(What you should do):
Restate word for word the lines of the records below, starting at the line that contains "(st <> 0 /\ h = None" and ending at the line that contains "accepts the commands. *)", with both of those lines included and nothing else.

BEGIN

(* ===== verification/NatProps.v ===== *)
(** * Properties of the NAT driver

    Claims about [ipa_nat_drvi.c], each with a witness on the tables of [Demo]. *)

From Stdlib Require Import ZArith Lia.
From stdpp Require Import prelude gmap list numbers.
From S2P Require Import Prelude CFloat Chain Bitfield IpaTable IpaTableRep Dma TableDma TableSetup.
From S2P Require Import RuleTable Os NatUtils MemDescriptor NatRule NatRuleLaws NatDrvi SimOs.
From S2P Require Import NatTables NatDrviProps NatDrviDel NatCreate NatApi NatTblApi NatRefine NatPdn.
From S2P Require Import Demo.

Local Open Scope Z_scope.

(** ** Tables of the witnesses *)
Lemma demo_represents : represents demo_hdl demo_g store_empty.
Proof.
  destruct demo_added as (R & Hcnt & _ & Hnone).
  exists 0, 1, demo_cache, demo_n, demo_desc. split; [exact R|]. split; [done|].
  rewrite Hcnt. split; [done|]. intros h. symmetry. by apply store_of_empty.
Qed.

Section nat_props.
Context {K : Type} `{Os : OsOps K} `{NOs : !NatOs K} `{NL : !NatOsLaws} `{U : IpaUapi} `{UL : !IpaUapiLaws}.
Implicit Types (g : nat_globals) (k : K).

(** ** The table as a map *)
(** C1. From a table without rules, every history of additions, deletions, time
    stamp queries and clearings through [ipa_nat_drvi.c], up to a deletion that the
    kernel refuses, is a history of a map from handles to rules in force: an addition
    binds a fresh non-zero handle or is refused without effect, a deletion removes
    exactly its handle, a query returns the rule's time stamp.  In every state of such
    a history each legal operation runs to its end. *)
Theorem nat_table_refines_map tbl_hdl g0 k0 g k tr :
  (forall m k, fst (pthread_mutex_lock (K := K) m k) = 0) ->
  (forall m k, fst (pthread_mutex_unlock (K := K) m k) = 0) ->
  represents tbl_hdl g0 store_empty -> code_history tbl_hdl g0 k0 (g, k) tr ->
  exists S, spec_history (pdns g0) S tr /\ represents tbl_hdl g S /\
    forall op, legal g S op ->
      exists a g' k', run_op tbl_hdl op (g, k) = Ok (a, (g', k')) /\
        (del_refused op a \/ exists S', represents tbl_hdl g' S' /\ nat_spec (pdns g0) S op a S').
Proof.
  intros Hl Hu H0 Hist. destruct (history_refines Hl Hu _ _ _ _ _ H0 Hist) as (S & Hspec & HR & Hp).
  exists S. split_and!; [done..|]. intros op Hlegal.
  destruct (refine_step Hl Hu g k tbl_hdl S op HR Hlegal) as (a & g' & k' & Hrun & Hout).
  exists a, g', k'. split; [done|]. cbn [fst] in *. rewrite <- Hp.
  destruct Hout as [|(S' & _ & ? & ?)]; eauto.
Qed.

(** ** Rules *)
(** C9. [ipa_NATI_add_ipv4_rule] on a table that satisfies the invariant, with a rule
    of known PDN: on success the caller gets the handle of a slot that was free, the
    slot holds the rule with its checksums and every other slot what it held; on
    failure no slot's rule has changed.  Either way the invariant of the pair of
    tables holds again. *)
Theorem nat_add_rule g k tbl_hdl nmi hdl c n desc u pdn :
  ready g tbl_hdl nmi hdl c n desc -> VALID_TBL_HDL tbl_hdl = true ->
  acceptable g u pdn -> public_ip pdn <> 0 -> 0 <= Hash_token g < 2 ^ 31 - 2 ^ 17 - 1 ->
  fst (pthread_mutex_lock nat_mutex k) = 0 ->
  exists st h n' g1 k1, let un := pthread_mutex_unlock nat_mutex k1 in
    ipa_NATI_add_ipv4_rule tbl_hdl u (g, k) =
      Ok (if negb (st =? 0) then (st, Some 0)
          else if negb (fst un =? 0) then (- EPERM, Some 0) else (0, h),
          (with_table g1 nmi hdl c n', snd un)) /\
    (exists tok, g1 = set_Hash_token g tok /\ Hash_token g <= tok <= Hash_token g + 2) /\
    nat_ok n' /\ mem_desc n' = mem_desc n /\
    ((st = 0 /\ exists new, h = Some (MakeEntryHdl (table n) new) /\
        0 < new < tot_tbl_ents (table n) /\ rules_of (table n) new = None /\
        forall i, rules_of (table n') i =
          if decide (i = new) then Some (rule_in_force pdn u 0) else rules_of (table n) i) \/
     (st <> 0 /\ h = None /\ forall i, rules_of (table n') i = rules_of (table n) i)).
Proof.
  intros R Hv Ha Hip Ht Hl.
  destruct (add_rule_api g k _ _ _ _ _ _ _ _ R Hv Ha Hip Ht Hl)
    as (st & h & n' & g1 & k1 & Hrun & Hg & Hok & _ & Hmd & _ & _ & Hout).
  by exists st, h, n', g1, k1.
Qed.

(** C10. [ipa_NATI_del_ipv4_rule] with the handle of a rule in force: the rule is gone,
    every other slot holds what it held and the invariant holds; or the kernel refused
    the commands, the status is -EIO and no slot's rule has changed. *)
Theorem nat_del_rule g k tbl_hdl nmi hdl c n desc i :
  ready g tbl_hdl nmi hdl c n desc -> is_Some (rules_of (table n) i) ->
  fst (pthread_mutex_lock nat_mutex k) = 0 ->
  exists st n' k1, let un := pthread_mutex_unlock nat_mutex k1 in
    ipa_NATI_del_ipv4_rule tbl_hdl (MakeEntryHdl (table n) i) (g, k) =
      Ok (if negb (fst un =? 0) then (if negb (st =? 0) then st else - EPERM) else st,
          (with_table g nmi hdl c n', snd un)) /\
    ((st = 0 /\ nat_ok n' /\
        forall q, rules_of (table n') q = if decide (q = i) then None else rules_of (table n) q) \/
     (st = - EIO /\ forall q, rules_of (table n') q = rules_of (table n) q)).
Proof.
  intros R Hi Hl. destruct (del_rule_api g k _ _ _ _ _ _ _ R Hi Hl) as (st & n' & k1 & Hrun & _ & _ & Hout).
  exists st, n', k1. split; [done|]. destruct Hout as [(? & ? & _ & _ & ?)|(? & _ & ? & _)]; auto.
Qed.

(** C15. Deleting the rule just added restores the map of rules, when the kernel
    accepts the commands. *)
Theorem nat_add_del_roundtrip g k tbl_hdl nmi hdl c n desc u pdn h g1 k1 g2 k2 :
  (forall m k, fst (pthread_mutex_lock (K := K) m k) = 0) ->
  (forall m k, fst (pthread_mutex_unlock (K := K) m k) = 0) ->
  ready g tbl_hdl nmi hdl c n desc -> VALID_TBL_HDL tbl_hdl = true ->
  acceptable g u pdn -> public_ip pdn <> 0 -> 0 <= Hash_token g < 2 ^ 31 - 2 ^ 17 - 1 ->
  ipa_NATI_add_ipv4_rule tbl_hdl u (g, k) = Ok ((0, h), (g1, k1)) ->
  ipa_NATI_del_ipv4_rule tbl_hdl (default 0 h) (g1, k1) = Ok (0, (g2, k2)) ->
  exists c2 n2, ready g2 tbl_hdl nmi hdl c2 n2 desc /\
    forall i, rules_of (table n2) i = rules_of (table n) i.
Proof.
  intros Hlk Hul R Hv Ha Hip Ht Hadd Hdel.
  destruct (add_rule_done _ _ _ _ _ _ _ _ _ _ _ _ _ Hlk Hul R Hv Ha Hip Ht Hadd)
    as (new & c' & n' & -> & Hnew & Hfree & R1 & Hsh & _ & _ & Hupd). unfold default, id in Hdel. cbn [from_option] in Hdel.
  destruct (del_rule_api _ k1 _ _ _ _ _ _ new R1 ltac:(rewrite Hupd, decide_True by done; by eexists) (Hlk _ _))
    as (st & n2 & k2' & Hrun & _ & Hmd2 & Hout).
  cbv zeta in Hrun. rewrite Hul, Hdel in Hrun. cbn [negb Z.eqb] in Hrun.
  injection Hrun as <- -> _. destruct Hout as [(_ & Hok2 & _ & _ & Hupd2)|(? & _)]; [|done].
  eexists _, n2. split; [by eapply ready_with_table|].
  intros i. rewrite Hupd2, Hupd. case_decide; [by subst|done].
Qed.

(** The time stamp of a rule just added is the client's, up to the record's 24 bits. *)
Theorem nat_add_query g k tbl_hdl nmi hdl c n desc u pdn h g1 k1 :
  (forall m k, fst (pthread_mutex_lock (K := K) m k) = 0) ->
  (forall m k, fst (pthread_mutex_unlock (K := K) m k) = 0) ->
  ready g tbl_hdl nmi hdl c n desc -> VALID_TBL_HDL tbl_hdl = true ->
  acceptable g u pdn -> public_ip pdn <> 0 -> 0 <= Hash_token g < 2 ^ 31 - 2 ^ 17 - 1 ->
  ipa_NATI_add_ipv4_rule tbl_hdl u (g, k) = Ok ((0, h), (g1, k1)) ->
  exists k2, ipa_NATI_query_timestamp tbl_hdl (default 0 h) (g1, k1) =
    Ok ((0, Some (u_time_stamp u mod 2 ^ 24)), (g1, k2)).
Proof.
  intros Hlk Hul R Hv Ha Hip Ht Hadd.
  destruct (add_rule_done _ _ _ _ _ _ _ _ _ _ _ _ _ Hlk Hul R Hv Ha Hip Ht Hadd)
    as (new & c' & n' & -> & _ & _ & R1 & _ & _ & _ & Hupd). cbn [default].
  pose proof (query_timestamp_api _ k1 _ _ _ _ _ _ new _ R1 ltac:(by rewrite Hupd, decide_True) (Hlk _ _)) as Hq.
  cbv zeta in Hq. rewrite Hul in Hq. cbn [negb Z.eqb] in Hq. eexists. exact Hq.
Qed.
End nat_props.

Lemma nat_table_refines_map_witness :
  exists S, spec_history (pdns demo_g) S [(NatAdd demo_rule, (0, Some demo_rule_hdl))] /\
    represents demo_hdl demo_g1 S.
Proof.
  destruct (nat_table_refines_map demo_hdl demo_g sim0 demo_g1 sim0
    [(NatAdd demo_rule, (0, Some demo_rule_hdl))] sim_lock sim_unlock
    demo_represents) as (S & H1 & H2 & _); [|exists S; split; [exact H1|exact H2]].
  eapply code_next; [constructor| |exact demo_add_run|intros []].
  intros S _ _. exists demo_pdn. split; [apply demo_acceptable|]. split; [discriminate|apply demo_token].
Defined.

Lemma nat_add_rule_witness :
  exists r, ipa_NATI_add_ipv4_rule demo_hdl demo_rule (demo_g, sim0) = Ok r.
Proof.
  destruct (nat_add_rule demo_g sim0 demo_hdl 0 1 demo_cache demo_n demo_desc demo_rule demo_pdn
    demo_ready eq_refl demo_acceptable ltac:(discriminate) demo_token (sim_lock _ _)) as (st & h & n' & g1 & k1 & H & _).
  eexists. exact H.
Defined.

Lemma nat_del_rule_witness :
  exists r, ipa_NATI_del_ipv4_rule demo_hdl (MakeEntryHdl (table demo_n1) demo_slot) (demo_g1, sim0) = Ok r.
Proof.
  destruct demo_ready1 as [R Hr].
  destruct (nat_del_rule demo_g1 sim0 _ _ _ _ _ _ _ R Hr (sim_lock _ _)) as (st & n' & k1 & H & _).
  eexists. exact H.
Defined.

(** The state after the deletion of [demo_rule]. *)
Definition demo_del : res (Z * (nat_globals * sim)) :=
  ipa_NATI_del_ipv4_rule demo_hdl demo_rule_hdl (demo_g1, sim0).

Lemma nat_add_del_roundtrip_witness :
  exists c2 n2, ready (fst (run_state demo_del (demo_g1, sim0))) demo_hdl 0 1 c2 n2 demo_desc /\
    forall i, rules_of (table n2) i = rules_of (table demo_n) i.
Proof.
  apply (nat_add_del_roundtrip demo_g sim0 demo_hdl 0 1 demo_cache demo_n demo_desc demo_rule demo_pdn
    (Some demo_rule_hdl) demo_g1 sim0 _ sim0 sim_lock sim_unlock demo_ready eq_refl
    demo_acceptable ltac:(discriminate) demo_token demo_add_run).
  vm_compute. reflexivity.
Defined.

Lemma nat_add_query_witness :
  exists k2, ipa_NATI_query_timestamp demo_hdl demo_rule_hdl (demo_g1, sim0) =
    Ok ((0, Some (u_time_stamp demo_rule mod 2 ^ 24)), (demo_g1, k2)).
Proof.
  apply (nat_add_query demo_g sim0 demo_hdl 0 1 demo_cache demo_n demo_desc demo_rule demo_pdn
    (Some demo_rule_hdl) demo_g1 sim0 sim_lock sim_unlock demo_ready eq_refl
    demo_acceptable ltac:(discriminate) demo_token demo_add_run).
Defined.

END

(Answer to this task):
     (st <> 0 /\ h = None /\ forall i, rules_of (table n') i = rules_of (table n) i)).
Proof.
  intros R Hv Ha Hip Ht Hl.
  destruct (add_rule_api g k _ _ _ _ _ _ _ _ R Hv Ha Hip Ht Hl)
    as (st & h & n' & g1 & k1 & Hrun & Hg & Hok & _ & Hmd & _ & _ & Hout).
  by exists st, h, n', g1, k1.
Qed.

(** C10. [ipa_NATI_del_ipv4_rule] with the handle of a rule in force: the rule is gone,
    every other slot holds what it held and the invariant holds; or the kernel refused
    the commands, the status is -EIO and no slot's rule has changed. *)
Theorem nat_del_rule g k tbl_hdl nmi hdl c n desc i :
  ready g tbl_hdl nmi hdl c n desc -> is_Some (rules_of (table n) i) ->
  fst (pthread_mutex_lock nat_mutex k) = 0 ->
  exists st n' k1, let un := pthread_mutex_unlock nat_mutex k1 in
    ipa_NATI_del_ipv4_rule tbl_hdl (MakeEntryHdl (table n) i) (g, k) =
      Ok (if negb (fst un =? 0) then (if negb (st =? 0) then st else - EPERM) else st,
          (with_table g nmi hdl c n', snd un)) /\
    ((st = 0 /\ nat_ok n' /\
        forall q, rules_of (table n') q = if decide (q = i) then None else rules_of (table n) q) \/
     (st = - EIO /\ forall q, rules_of (table n') q = rules_of (table n) q)).
Proof.
  intros R Hi Hl. destruct (del_rule_api g k _ _ _ _ _ _ _ R Hi Hl) as (st & n' & k1 & Hrun & _ & _ & Hout).
  exists st, n', k1. split; [done|]. destruct Hout as [(? & ? & _ & _ & ?)|(? & _ & ? & _)]; auto.
Qed.

(** C15. Deleting the rule just added restores the map of rules, when the kernel
    accepts the commands. *)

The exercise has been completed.